(** X5.  A URL whose first [k] attempts raise a [RequestException] and whose
    next attempt, still within [max_retries], is answered is not a failure:
    [scrape_url] returns the payload after [k + 1] requests, counts the URL
    once in [urls_scraped], and leaves [urls_failed], the error log and the
    whole store (so the failed set) as they were. *)
Theorem scrape_url_recovers_within_retries :
  forall (env : Env) (self : Config) (url : string) (data : json)
         (e : nat -> exn) (k : nat) (w : World),
    Z.of_nat k < max_retries self ->
    (forall i, (i < k)%nat ->
               session_get env (tick w + i) url = Raises (e i) /\
               is_RequestException (e i) = true) ->
    session_get env (tick w + k) url = Responds data ->
    exists w',
      scrape_url env self url w = (Ok (Some data), w') /\
      redis w' = redis w /\
      urls_scraped (stats w') = urls_scraped (stats w) + 1 /\
      urls_failed (stats w') = urls_failed (stats w) /\
      errors (stats w') = errors (stats w) /\
      requests_made (trace w') = (requests_made (trace w) + S k)%nat.
Proof.
  intros env self url data e k w Hk Hfail Hok.
  destruct (scrape_attempts_recovers env self url data k e
              (Z.to_nat (max_retries self)) 0 w)
    as (w' & Hrun & Hr & Hs & Hf & Herr & _ & _ & _ & Hreq & _);
    [lia | lia | exact Hfail | exact Hok |].
  exists w'. unfold scrape_url. repeat split; assumption.
Qed.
────────────────────────────────────────
> **EXERCISE BRIEF**: Lines from the one holding "intros env self" to the last line of the records: return these exactly, and only these.

> **SOLUTION TO THIS TASK**:
  intros env self url data e k w Hk Hfail Hok.
  destruct (scrape_attempts_recovers env self url data k e
              (Z.to_nat (max_retries self)) 0 w)
    as (w' & Hrun & Hr & Hs & Hf & Herr & _ & _ & _ & Hreq & _);
    [lia | lia | exact Hfail | exact Hok |].
  exists w'. unfold scrape_url. repeat split; assumption.
Qed.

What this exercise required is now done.